The National Institute for Health and Care Excellence (NICE) has set out to address problem drinking by recommending professionals ask people about how much and how often they drink alcohol. This information can then be used to identify if they need support.

Problem drinking, also known as alcohol misuse, is when you drink in a harmful way, or when you are dependent on alcohol. The short-term risks of problem drinking include accidents that require hospital treatment, violent behaviour, and alcohol poisoning. In the long term, individuals may increase the chance of heart disease, stroke, liver disease and various cancers.

New quality standards to address problem drinking

A new draft quality standard sets out the priority areas for quality improvement for the care of adults with alcohol-use disorders and includes a statement about accurately recording alcohol use.

The standard does not ask health professionals to do any additional work, but they do emphasise that the information should be correctly and appropriately stored. This will also avoid people from being asked repeatedly about their alcohol use.

Many people suffering from alcohol misuse do not receive treatment

Figures show that a large number of people with problem drinking are not receiving treatment, which could be linked to many reasons.
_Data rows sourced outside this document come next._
(* ===== verification/EndpointProps.v ===== *)
(** * The endpoint reducer's contracts

    What a run of [Endpoint]'s policy promises: that it ends at most once and its
    trace tells its decisions; what a commit stands for; that an utterance is
    bounded in audio and in time; and that its decisions are a function of the
    evidence, not of when it arrived. *)
From S2P Require Import Prelude Float Ema Clock Evidence Level Classify Transcript Asr Endpoint.

(** ** One decision ends it *)
Definition terminal (d : Decision) : bool :=
  match d with De_Commit _ | De_Close _ _ | De_ReopenReply _ => true | _ => false end.
(** The decisions the trace keeps as endpoint events. *)
Definition logged (d : Decision) : bool :=
  match d with De_CommandStarted _ | De_AskRecognizer _ => false | _ => true end.
Definition event_of (e : EndpointEvent) : Decision -> Prop := fun d =>
  match e, d with
  | Ee_Pending route boundary since _, De_EndPending route' boundary' since' =>
      route = route' /\ boundary = boundary' /\ since = since'
  | Ee_Revoked boundary at_ _, De_EndRevoked boundary' at_' => boundary = boundary' /\ at_ = at_'
  | Ee_Commit route boundary span bound last_word at_ text class source, De_Commit c =>
      c = mkCommit route boundary span bound last_word at_ text class
            (match route with Rt_B | Rt_Fallback => true | _ => false end) source
  | Ee_Close reason _ at_, De_Close reason' at_' => reason = reason' /\ at_ = at_'
  | Ee_Reopen start, De_ReopenReply r => start = ro_reopen_start r
  | _, _ => False
  end.

(** [out] is what a policy decides on its way from [p] to [p']. *)
Record decides (p p' : TurnPolicy) (out : list Decision) : Prop := {
  dc_ended : tp_finished p = true -> p' = p /\ out = [];
  dc_end : tp_finished p = false ->
    if tp_finished p' then exists pre d, out = pre ++ [d] /\ terminal d = true /\ Forall (fun d => terminal d = false) pre
    else Forall (fun d => terminal d = false) out;
  dc_trace : exists events, tp_endpoint p' = tp_endpoint p ++ events /\ Forall2 event_of events (retain logged out);
}.

Lemma decides_refl p : decides p p [].
Proof. split; [done|intros ->; constructor|exists []; split; [by rewrite app_nil_r|constructor]]. Qed.
Lemma decides_quiet p p' :
  tp_finished p' = tp_finished p -> tp_endpoint p' = tp_endpoint p -> tp_finished p = false -> decides p p' [].
Proof.
  intros Hf He Hn. split; [congruence| |].
  - intros _. rewrite Hf, Hn. constructor.
  - exists []. rewrite He, app_nil_r. split; [done|constructor].
Qed.
Lemma decides_trans p1 p2 p3 out1 out2 : decides p1 p2 out1 -> decides p2 p3 out2 -> decides p1 p3 (out1 ++ out2).
Proof.
  intros [E1 F1 (ev1 & T1 & L1)] [E2 F2 (ev2 & T2 & L2)]. split.
  - intros Hf. destruct (E1 Hf) as [-> ->]. by apply E2.
  - intros Hf. specialize (F1 Hf). destruct (tp_finished p2) eqn:Ef.
    + destruct (E2 eq_refl) as [-> ->]. by rewrite app_nil_r, Ef.
    + specialize (F2 eq_refl). destruct (tp_finished p3); [|by apply Forall_app].
      destruct F2 as (pre & d & -> & Hd & Hpre). exists (out1 ++ pre), d. rewrite app_assoc. split_and!; [done..|by apply Forall_app].
  - exists (ev1 ++ ev2). rewrite T2, T1, app_assoc. split; [done|]. rewrite retain_app. by apply Forall2_app.
Qed.

Section contracts.
Context {U : Unicode} {G : Completeness} (config : TurnConfig) (spec : TurnSpec).

(** One event with the decision it is the event of. *)
Lemma decides_one p p' e d :
  tp_finished p = false -> tp_finished p' = terminal d -> tp_endpoint p' = tp_endpoint p ++ [e] ->
  logged d = true -> event_of e d -> decides p p' [d].
Proof.
  intros Hf Hf' He Hl Hev. split; [congruence| |].
  - intros _. rewrite Hf'. destruct (terminal d) eqn:Et; [|by repeat constructor]. by exists [], d.
  - exists [e]. split; [done|]. rewrite retain_cons, Hl. by repeat constructor.
Qed.
Lemma decides_plain p p' d :
  tp_finished p = false -> tp_finished p' = false -> tp_endpoint p' = tp_endpoint p -> logged d = false -> decides p p' [d].
Proof.
  intros Hf Hf' He Hl. split; [congruence| |].
  - intros _. rewrite Hf'. by destruct d; repeat constructor.
  - exists []. rewrite He, app_nil_r. split; [done|]. rewrite retain_cons, Hl. constructor.
Qed.

(** Taking a step on state that is neither the end nor the trace. *)
Lemma decides_from p p1 p' out :
  tp_finished p1 = tp_finished p -> tp_endpoint p1 = tp_endpoint p -> tp_finished p = false ->
  decides p1 p' out -> decides p p' out.
Proof.
  intros Hf He Hn D. change out with ([] ++ out). eapply decides_trans; [by apply decides_quiet|exact D].
Qed.

Lemma close_decides reason cause p : let '(p', out) := close reason cause p in decides p p' out.
Proof.
  unfold close. destruct (tp_finished p) eqn:Ef; [apply decides_refl|].
  by eapply decides_one.
Qed.
Lemma commit_decides route boundary end_ frontier j p :
  tp_finished p = false -> let '(p', out) := commit config spec route boundary end_ frontier j p in decides p p' out.
Proof. intros Hf. unfold commit. by eapply decides_one. Qed.
Lemma reopen_decides gap_end p :
  tp_finished p = false -> let '(p', out) := reopen spec gap_end p in decides p p' out.
Proof. intros Hf. unfold reopen. destruct (reply_spec spec); [by eapply decides_one|apply decides_refl]. Qed.

Ltac from_step D :=
  revert D; match goal with |- context [let '(_, _) := ?s in _] => destruct s end; intros D;
  eapply decides_from; [| | |exact D]; done.

Lemma on_cell_decides cell p :
  tp_finished p = false -> let '(p', out) := on_cell config spec cell p in decides p p' out.
Proof.
  intros Hf. unfold on_cell. destruct (_ <? _); [by apply decides_quiet|].
  set (c := set_cs_background _ _). destruct (cs_reply_gap_end c) as [g|].
  { destruct (ce_audio cell); [by apply decides_quiet|]. pose proof (reopen_decides g (set_tp_cells c p) Hf) as D. from_step D. }
  destruct (record_cell _ _ _ _ _) as [c' j]. destruct (ce_audio cell) as [muted|e sm vad echo].
  - destruct (_ && _); [by apply decides_quiet|]. destruct muted.
    + pose proof (close_decides Cz_Muted Cu_MutedCell (set_tp_cells c' p)) as D. from_step D.
    + pose proof (close_decides Cz_Interrupted Cu_Gap (set_tp_cells c' p)) as D. from_step D.
  - destruct (negb _); [by apply decides_quiet|]. destruct (bool_decide _); [|by apply decides_quiet].
    destruct (command_cell spec cell c') as [c2 out] eqn:E.
    assert (Hout : out = [] \/ out = [De_CommandStarted (cell_start (ce_cell cell))]).
    { revert E. unfold command_cell. cbv zeta. destruct (_ =? 1); intros [= _ <-]; auto. }
    destruct Hout as [-> | ->]; [by apply decides_quiet|by apply decides_plain].
Qed.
Data from the Office for Health Improvement & Disparities illuminates that, in England, there were an estimated 602,391 dependent drinkers in need of specialist treatment from 2018 to 2019 (the most recent figures available) and only 28% were receiving treatment.

To address the unmet needs of individuals’ problem drinking, NICE is calling for service providers, such as primary care services, criminal justice services and community services, to guarantee that systems are in place for the use of validated alcohol questionnaires.

They should also use abbreviated versions of the questionnaire when time is limited.

The statement is included in the NICE draft quality standard for the diagnosis and management of alcohol-use disorders, developed by an independent advisory committee, which includes experts in the diagnosis and management of alcohol-use disorders.

Dr Paul Chrisp, director of the Centre for Guidelines at NICE, said: “Many of us are asked about our alcohol use when we interact with health services, but if an appropriate questionnaire is not used, people with alcohol problems could be slipping through the net and may not be receiving the support they need.

“We know a large number of people who are dependent on alcohol are not receiving treatment and this could be for a variety of reasons, but as part of a health and care system that continually learns from data, we do know that using a validated questionnaire provides commissioners with the information they need to organise appropriate services.”